Weitere Spuren der Vergangenheit finden sich südlich von Leni an der Punta Megna. Dort befindet sich eine Siedlung aus der frühen und mittleren Bronzezeit, datiert auf das 23. bis 15. Jahrhundert v. Chr. In Rinella, einem Ortsteil von Leni, liegt außerdem eine neolithische Fundstätte. Sie gilt zusammen mit der Fundstätte Castellaro auf Lipari als eine der ältesten bekannten menschlichen Siedlungen auf den Äolischen Inseln und stammt aus der Mitte des 6. Jahrtausends v. Chr.

Rinella: schwarzer Sand und kleiner Hafen

Rinella besitzt einen kleinen, sichelförmigen Strand mit schwarzem Sand. Direkt daneben liegt der kleine Hafen, an dem Tragflügelboote anlegen.

Traditionelle Küche und Produkte aus Leni

Die Tavuliata zu Ehren von San Giuseppe Artigiano findet in Leni jedes Jahr am 1. Mai statt. Bei dieser traditionellen Veranstaltung werden lokale Gerichte und typische Süßspeisen der Äolischen Inseln präsentiert. Besonders genannt wird eine Minestrone aus Pasta mit Kichererbsen und verschiedenen Hülsenfrüchten. Der Termin und die Speisen geben der Veranstaltung einen festen Platz im lokalen Jahreslauf und machen sie zu einem eigenständigen kulturellen Thema neben Natur, Küste und Archäologie.

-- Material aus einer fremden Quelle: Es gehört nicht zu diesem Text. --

Lemma turn_traced h oe ne root x w :
  traced h oe ne w [(root, x, w)] (snd (loop_body h oe ne root x w)).
Proof.
  split; [simpl; auto|].
  rewrite loop_body_stdout. unfold skipped_paths. simpl.
  destruct (matches oe x && collides h w _ _); reflexivity.
Qed.

Lemma loop_traced h oe ne root fs : forall w,
  traced h oe ne w (loop_turns h oe ne root fs w)
    (snd (for_each fs (loop_body h oe ne root) w)).
Proof.
  induction fs as [|x fs IH]; intro w; [apply traced_nil|].
  simpl. unfold bind.
  pose proof (turn_traced h oe ne root x w) as T.
  destruct (loop_body h oe ne root x w) as [[[]|e] w1]; simpl in T |- *.
  - apply (traced_app T (IH w1)).
  - exact T.
Qed.

Lemma walk_turns_unfold h oe ne subs c top w :
  walk_turns h oe ne (Dir subs) c top w
  = subs_turns h oe ne c top subs w
    ++ match walk_subs h (dir_body h oe ne) c top subs w with
       | (Ret _, wb) => loop_turns h oe ne top (listing w c) wb
       | (Raise _, _) => []
       end.
Proof. reflexivity. Qed.

Lemma subs_turns_cons h oe ne c top d t' l w :
  subs_turns h oe ne c top ((d, t') :: l) w
  = walk_turns h oe ne t' (c ++ [d]) (join (flavour h) top d) w
    ++ match walk_bottom_up h (dir_body h oe ne) t' (c ++ [d])
               (join (flavour h) top d) w with
       | (Ret _, w2) => subs_turns h oe ne c top l w2
       | (Raise _, _) => []
       end.
Proof. reflexivity. Qed.

(** The turns of a walk are the turns the walk takes: they lead from the
    state before it to the state after it, and the walk prints one warning
    per skipped collision among them, in their order. *)
Lemma walk_traced h oe ne t : forall c top w,
  traced h oe ne w (walk_turns h oe ne t c top w)
    (snd (walk_bottom_up h (dir_body h oe ne) t c top w)).
Proof.
  induction t as [subs IH] using tree_ind'. intros c top w.
  assert (Sub : forall w1,
             traced h oe ne w1 (subs_turns h oe ne c top subs w1)
               (snd (walk_subs h (dir_body h oe ne) c top subs w1))).
  { induction IH as [|[d t'] l Ht' _ IHl]; intro w1; [apply traced_nil|].
    rewrite subs_turns_cons, walk_subs_cons. unfold bind.
    pose proof (Ht' (c ++ [d]) (join (flavour h) top d) w1) as T.
    simpl in T.
    destruct (walk_bottom_up h (dir_body h oe ne) t' (c ++ [d])
                (join (flavour h) top d) w1) as [[[]|e] w2]; simpl in T |- *.
    - apply (traced_app T (IHl w2)).
    - rewrite app_nil_r. exact T. }
  rewrite walk_turns_unfold, walk_unfold. unfold bind.
  pose proof (Sub w) as T.
  destruct (walk_subs h (dir_body h oe ne) c top subs w) as [[[]|e] wb];
    simpl in T |- *.
  - apply (traced_app T). unfold dir_body. apply loop_traced.
  - rewrite app_nil_r. exact T.
Qed.

Lemma call_traced h path old_ext new_ext w :
  traced h (normalize_ext old_ext) (normalize_ext new_ext) w
    (call_turns h path old_ext new_ext w)
    (snd (rename_extensions h path old_ext new_ext w)).
Proof.
  unfold call_turns.
  destruct (resolve h w path) as [[c|c x]|] eqn:Rp.
  - destruct (subtree (dirs w) c) as [t|] eqn:St.
    + rewrite (@rename_extensions_walk h path old_ext new_ext w c t Rp St).
      rewrite bind_snd.
      pose proof (walk_traced h (normalize_ext old_ext) (normalize_ext new_ext)
                    t c path w) as T.
      destruct (fst _); exact T.
    + rewrite (@rename_extensions_no_tree h path old_ext new_ext w c Rp St).
      apply traced_nil.
  - unfold rename_extensions, isdir. rewrite Rp. apply traced_nil.
  - unfold rename_extensions, isdir. rewrite Rp. apply traced_nil.
Qed.

(** C1, as stated, fails: with [root/x.new] in the way of [root/x.old]
    the call skips one file and prints one warning, and what it returns is
    [None], not a report with one entry. *)
Lemma rename_extensions_returns_none :
  let r := rename_extensions linux "root" "old" "new" w_collision in
  fst r = Ret PyNone
  /\ printed_between w_collision (snd r) = [warning "root/x.old"]
  /\ ~ returns_skip_report (fst r) w_collision (snd r).
Proof.
  cbv zeta. split; [reflexivity|]. split; [reflexivity|].
  intros (report & E & _). vm_compute in E. discriminate.
Qed.

(** C1, amended: a call returns [None] when it does not raise; no report
    is handed to the caller.  Skips are printed instead.  Take the turns of
    the inner loop in the order in which the walk reaches the files (each
    turn in the state the turn before it left): over the whole call the
    output grows by exactly one line per turn whose file is selected and
    collides, "[WARN] Skipping <source path>: target exists", in the order
    of the turns, and by nothing else. *)
Theorem rename_extensions_reports_by_printing h path old_ext new_ext w :
  let oe := normalize_ext old_ext in
  let ne := normalize_ext new_ext in
  let r := rename_extensions h path old_ext new_ext w in
  let ts := call_turns h path old_ext new_ext w in
  (fst r = Ret PyNone \/ exists e, fst r = Raise e)
  /\ chained h oe ne w ts (snd r)
  /\ printed_between w (snd r) = map warning (skipped_paths h oe ne ts).
Proof.
  cbv zeta. split; [apply rename_extensions_result|].
  destruct (call_traced h path old_ext new_ext w) as [C S].
  split; [exact C|].
  unfold printed_between.
  rewrite S, skipn_app, skipn_all, Nat.sub_diag. reflexivity.
Qed.

(** ** Paths as strings *)

Lemma split_path_nonempty f p : split_path f p <> [].
Proof.
  destruct p as [|c p]; simpl; [discriminate|].
  destruct (is_sep f c); [discriminate|].
  destruct (split_path f p); discriminate.
Qed.

Lemma split_path_app_sep f a s b :
  is_sep f s = true ->
  split_path f (a ++ s :: b) = split_path f a ++ split_path f b.
Proof.
  intro Hs. induction a as [|c a IH]; simpl.
  - now rewrite Hs.
  - destruct (is_sep f c); rewrite IH; [reflexivity|].
    pose proof (split_path_nonempty f a) as N.
    destruct (split_path f a); [contradiction | reflexivity].
Qed.

Lemma split_path_plain f b : plain f b = true -> split_path f b = [b].
Proof.
  induction b as [|c b IH]; simpl; [reflexivity|].
  intro H. apply andb_true_iff in H as [Hc Hb].
  apply negb_true_iff in Hc. rewrite Hc, (IH Hb). reflexivity.
Qed.

Lemma split_path_components f p : Forall (fun x => plain f x = true) (split_path f p).
Proof.
  induction p as [|c p IH]; simpl.
  - repeat constructor.
  - destruct (is_sep f c) eqn:E.
    + constructor; [reflexivity | exact IH].
    + destruct (split_path f p) as [|comp rest].
      * repeat constructor. simpl. now rewrite E.
      * inversion IH; subst. constructor; [|assumption].
        simpl. now rewrite E.
Qed.

Lemma last_app_nonempty {A} (l1 l2 : list A) d :
  l2 <> [] -> last (l1 ++ l2) d = last l2 d.
Proof.
  intro N. induction l1 as [|x l1 IH]; [reflexivity|].
  simpl. rewrite IH. destruct (l1 ++ l2) eqn:E; [|reflexivity].
  apply app_eq_nil in E as [_ E]. contradiction.
Qed.

Lemma last_in {A} (l : list A) d : l <> [] -> In (last l d) l.
Proof.
  induction l as [|x l IH]; [congruence|]. intros _.
  destruct l as [|y l]; [now left|]. right. apply IH. discriminate.
Qed.

Lemma split_path_single f p x : split_path f p = [x] -> p = x.
Proof.
  revert x. induction p as [|c p IH]; simpl; intros x E.
  - now injection E as <-.
  - pose proof (split_path_nonempty f p) as N.
    destruct (is_sep f c).
    + injection E as _ E. contradiction.
    + destruct (split_path f p) as [|k [|]]; try discriminate; [contradiction|].
      injection E as <-. f_equal. now apply IH.
Qed.

Lemma last_split_suffix f p :
  exists pre, p = pre ++ last (split_path f p) [].
Proof.
  induction p as [|c p [pre IH]]; simpl.
  - now exists [].
  - pose proof (split_path_nonempty f p) as N.
    destruct (is_sep f c).
    + exists (c :: pre). destruct (split_path f p) eqn:E; [contradiction|].
      simpl. f_equal. exact IH.
    + destruct (split_path f p) as [|comp [|r rest]] eqn:E; [contradiction| |].
      * exists []. simpl. f_equal. now apply split_path_single with f.
      * exists (c :: pre). simpl in *. now f_equal.
Qed.

Lemma last_split_plain f p : plain f (last (split_path f p) []) = true.
Proof.
  pose proof (split_path_components f p) as F.
  rewrite Forall_forall in F. apply F, last_in, split_path_nonempty.
Qed.

Lemma last_split_join f a b :
  last (split_path f (join f a b)) [] = last (split_path f b) [].
Proof.
  assert (J : join f a b = b
              \/ (exists a' s, is_sep f s = true /\ join f a b = a' ++ s :: b)).
  { unfold join.
    assert (K : match rev a with
                | [] => b
                | l :: _ => if is_sep f l then a ++ b else a ++ sep f :: b
                end = b
                \/ exists a' s, is_sep f s = true /\
                     match rev a with
                     | [] => b
                     | l :: _ => if is_sep f l then a ++ b else a ++ sep f :: b
                     end = a' ++ s :: b).
    { destruct (rev a) as [|l r] eqn:E; [now left|]. right.
      destruct (is_sep f l) eqn:El.
      - exists (rev r), l. split; [exact El|].
        assert (a = rev r ++ [l]).
        { rewrite <- (rev_involutive a), E. reflexivity. }
        subst a. rewrite <- app_assoc. reflexivity.
      - exists a, (sep f). split; [destruct f; reflexivity | reflexivity]. }
    destruct b as [|c b']; [exact K|].
    destruct (is_sep f c); [now left | exact K]. }
  destruct J as [-> | (a' & s & Hs & ->)]; [reflexivity|].
  rewrite split_path_app_sep by exact Hs.
  apply last_app_nonempty, split_path_nonempty.
Qed.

Zur landwirtschaftlichen Seite Leni gehört die Azienda Agricola Salvatore d’Amico. Sie ist eines der ältesten Unternehmen auf der Insel Salina, ein kleiner Familienbetrieb und im Gemeindegebiet von Leni tätig. Damit lässt sich die lokale Identität nicht nur über historische Bauwerke und Feste, sondern auch über einen langjährig bestehenden landwirtschaftlichen Betrieb erfassen.